Now, the liquid crystal display thus completed is turned on to select those with a total number of white defects and black defects, and the selected liquid crystal surface is placed in a device called laser repair for photomask repair, and the liquid crystal display is turned on. A laser beam was used to disconnect the MIM element and the wiring connecting the MIM element and the pixel or each pixel at a predetermined position and the terminal at a location that was a white defect in the inspection, and the defect was converted to a black defect. Areas where the film remained as white defects were converted to black defects by irradiating the film with a laser beam, but those with a small amount of film remaining recovered to normal defects. I saw some things.

As described above, we were able to make manufacturing defects less noticeable and compensate for the yield.

〔Effect of the invention〕

As described above, according to the present invention, since a negative display is used, the pixel gap is shielded from light, and unnecessary light leakage is eliminated, so that the displayed image can be seen clearly. MI
This compensates for the manufacturing yield of liquid crystal displays using M elements and enables mass production.
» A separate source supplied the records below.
(* ===== verification/Memory.v ===== *)
(** * A cluster in memory

    An instance of [KubeApi] to evaluate the model on, with a list of outcomes for
    the requests to come: [None] lets one through, [Some e] makes it fail, and an
    exhausted list lets the others through. *)
From S2P Require Import Prelude Monad GoString GoTime Types Cluster.
From Stdlib Require Import Lia.

Local Open Scope Z_scope.

Record Memory := mkMemory {
  mem_plan : option HibernatePlan;
  mem_configmaps : gmap (string * string) ConfigMap;
  mem_jobs : list Job;
  mem_pods : list Pod;
  mem_suffixes : list string;
  mem_faults : list (option ApiError);
}.

Definition set_mem_plan (v : option HibernatePlan) (r : Memory) : Memory :=
  mkMemory v (mem_configmaps r) (mem_jobs r) (mem_pods r) (mem_suffixes r) (mem_faults r).
Definition set_mem_configmaps (v : gmap (string * string) ConfigMap) (r : Memory) : Memory :=
  mkMemory (mem_plan r) v (mem_jobs r) (mem_pods r) (mem_suffixes r) (mem_faults r).
Definition set_mem_jobs (v : list Job) (r : Memory) : Memory :=
  mkMemory (mem_plan r) (mem_configmaps r) v (mem_pods r) (mem_suffixes r) (mem_faults r).
Definition set_mem_faults (v : list (option ApiError)) (r : Memory) : Memory :=
  mkMemory (mem_plan r) (mem_configmaps r) (mem_jobs r) (mem_pods r) (mem_suffixes r) v.

Definition matching_labels (selector labels : gmap string string) : bool :=
  bool_decide (map_Forall (fun k v => labels !! k = Some v) selector).

Definition same_job (ns name : string) (j : Job) : bool :=
  bool_decide (job_Namespace j = ns) && bool_decide (job_Name j = name).

Definition add_job (generateName : string) (job : string -> Job) (c : Memory) : Memory :=
  mkMemory (mem_plan c) (mem_configmaps c)
    (mem_jobs c ++ [job (generateName ++ default "" (head (mem_suffixes c)))%string])
    (mem_pods c) (tail (mem_suffixes c)) (mem_faults c).

(** The stored plan after a merge patch. *)
Definition patch_stored (orig plan s : HibernatePlan) : HibernatePlan :=
  set_plan_Annotations
    (merge_patch (plan_Annotations orig) (plan_Annotations plan) (plan_Annotations s))
    (set_plan_Finalizers
       (if decide (plan_Finalizers orig = plan_Finalizers plan)
        then plan_Finalizers s else plan_Finalizers plan)
       (set_plan_Spec
          (if decide (spec_Suspend (plan_Spec orig) = spec_Suspend (plan_Spec plan))
           then plan_Spec s
           else set_spec_Suspend (spec_Suspend (plan_Spec plan)) (plan_Spec s))
          s)).

(** A request that is let through. *)
Definition respond {A} (q : Request A) (c : Memory) : (ApiError + A) * Memory :=
  match q in Request A return (ApiError + A) * Memory with
  | GetConfigMap ns name =>
      (match mem_configmaps c !! (ns, name) with Some cm => inr cm | None => inl NotFound end, c)
  | CreateConfigMap ns name cm =>
      match mem_configmaps c !! (ns, name) with
      | Some _ => (inl AlreadyExists, c)
      | None => (inr tt, set_mem_configmaps (<[(ns, name) := cm]> (mem_configmaps c)) c)
      end
  | UpdateConfigMap ns name cm =>
      match mem_configmaps c !! (ns, name) with
      | Some _ => (inr tt, set_mem_configmaps (<[(ns, name) := cm]> (mem_configmaps c)) c)
      | None => (inl NotFound, c)
      end
  | ListJobs ns selector =>
      (inr (filter (fun j => job_Namespace j = ns /\ matching_labels selector (job_Labels j) = true)
              (mem_jobs c)), c)
  | ListPods ns selector =>
      (inr (filter (fun p => pod_Namespace p = ns /\ matching_labels selector (pod_Labels p) = true)
              (mem_pods c)), c)
  | CreateJob generateName job => (inr tt, add_job generateName job c)
  | DeleteJob ns name =>
      if existsb (same_job ns name) (mem_jobs c)
      then (inr tt, set_mem_jobs (filter (fun j => same_job ns name j = false) (mem_jobs c)) c)
      else (inl NotFound, c)
  | PatchJobLabels ns name labels =>
      if existsb (same_job ns name) (mem_jobs c)
      then (inr tt,
            set_mem_jobs
              (map (fun j => if same_job ns name j then set_job_Labels (labels ∪ job_Labels j) j else j)
                 (mem_jobs c)) c)
      else (inl NotFound, c)
  | PatchPlan orig plan =>
      match mem_plan c with
      | None => (inl NotFound, c)
      | Some s => (inr (patch_stored orig plan s), set_mem_plan (Some (patch_stored orig plan s)) c)
      end
  end.

Definition serve_memory {A} (q : Request A) (c : Memory) : (ApiError + A) * Memory :=
  match mem_faults c with
  | [] => respond q c
  | None :: l => respond q (set_mem_faults l c)
  | Some e :: l => (inl e, set_mem_faults l c)
  end.

#[export] Instance memory : KubeApi := {|
  Cluster := Memory;
  cl_plan := mem_plan;
  cl_configmaps := mem_configmaps;
  cl_jobs := mem_jobs;
  no_faults c := mem_faults c = [];
  put_configmap ns name cm c := set_mem_configmaps (<[(ns, name) := cm]> (mem_configmaps c)) c;
  serve A q := serve_memory q;
|}.

Lemma patch_stored_patched orig plan s : patched orig plan s (patch_stored orig plan s).
Proof. split; [done| |done]. unfold patch_stored. cbn. by case_decide. Qed.

Lemma respond_plan {A} (q : Request A) c : plan_after q (respond q c).1 (mem_plan c) (mem_plan (respond q c).2).
Proof.
  destruct q; cbn; try (by case_match); try done.
  destruct (mem_plan c) as [s|] eqn:E; cbn; [|by left].
  split; [done|]. exists s. split; [done|]. apply patch_stored_patched.
Qed.

Lemma respond_jobs {A} (q : Request A) c : jobs_after q (respond q c).1 (mem_jobs c) (mem_jobs (respond q c).2).
Proof.
  destruct q; cbn; try (by case_match); try done.
  - left. by eexists.
  - case_match; cbn; [apply length_filter|done].
  - case_match; cbn; [by rewrite length_map|done].
Qed.

#[export] Instance memory_laws : KubeLaws.
Proof.
  split.
  - intros A q c. cbn. unfold serve_memory. destruct (mem_faults c) as [|[e|] l].
    + apply respond_plan.
    + cbn. destruct q; try done. by left.
    + apply (respond_plan q (set_mem_faults l c)).
  - intros A q c. cbn. unfold serve_memory. destruct (mem_faults c) as [|[e|] l].
    + apply respond_jobs.
    + cbn. destruct q; try done; cbn; [right; split; [by exists e|done]|lia|lia].
    + apply (respond_jobs q (set_mem_faults l c)).
  - done.
  - done.
  - intros ns name c Hc. cbn in *. unfold serve_memory. by rewrite Hc.
  - intros ns name cm c Hc Hn. cbn in *. unfold serve_memory. rewrite Hc. cbn. by rewrite Hn.
  - intros ns name cm c Hc [x Hx]. cbn in *. unfold serve_memory. rewrite Hc. cbn. by rewrite Hx.
Qed.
[Brief explanation of drawings]

FIG. 1 is a cross-sectional view of the MIM element side substrate. 1...MIM element 2...Eng TO pixel electrode 3...Glass substrate 4... Wiring electrode FIG. 2 is a sectional view of the color filter side substrate. 1...One layer of color filters 2......TO scanning electrode 3...Glass substrate FIG. 5 is a sectional view of the liquid crystal display. 1...Glass substrate 2...Spacer 3...MIM Yuiko 4......To scan electrode 5......TO pixel electrode 6... Wiring electrode 7... Color filter layer 8...Liquid crystal layer 9... Upper polarizing plate 10...Lower polarizing plate that's all Applicant: Seiko Epson Corporation Figure 2 Q-Ha Kufui 1 Seabird display 41fT Fig.

Claims (1)

[Claims] A method for manufacturing a liquid crystal display having an MIM element inside a base body and having a mechanism for controlling applied voltage to a liquid crystal layer using the nonlinearity of the element, which includes: a) an MIM element on an insulating substrate; a step of forming an electrode pattern including the element; b) a step of forming an electrode pattern and a color filter on the other insulating substrate; c) forming an alignment film for horizontally aligning the TN liquid crystal on the two substrates. d) A step of integrating the two substrates with the electrode patterns facing inside at a predetermined interval with each electrode pattern in a predetermined position and forming a liquid crystal layer via a bonding material; and e) a step of sealing a TN liquid crystal in the liquid crystal layer; f) a step of sandwiching and bonding a polarizing plate to the cell in parallel Nicols; and g) a step of sealing the MIM device or photodiode which has lost its nonlinearity due to destruction of the insulating film constituting the device. Selectively irradiating the remaining film with a laser beam when the operating characteristics of the element deviate from the predetermined characteristics due to the remaining metal film constituting the MIM and the pixel in addition to the predetermined pattern in lithography;
1. A method for manufacturing a liquid crystal display, comprising the step of sublimating metal in the irradiated portion with heat to electrically disconnect the wire.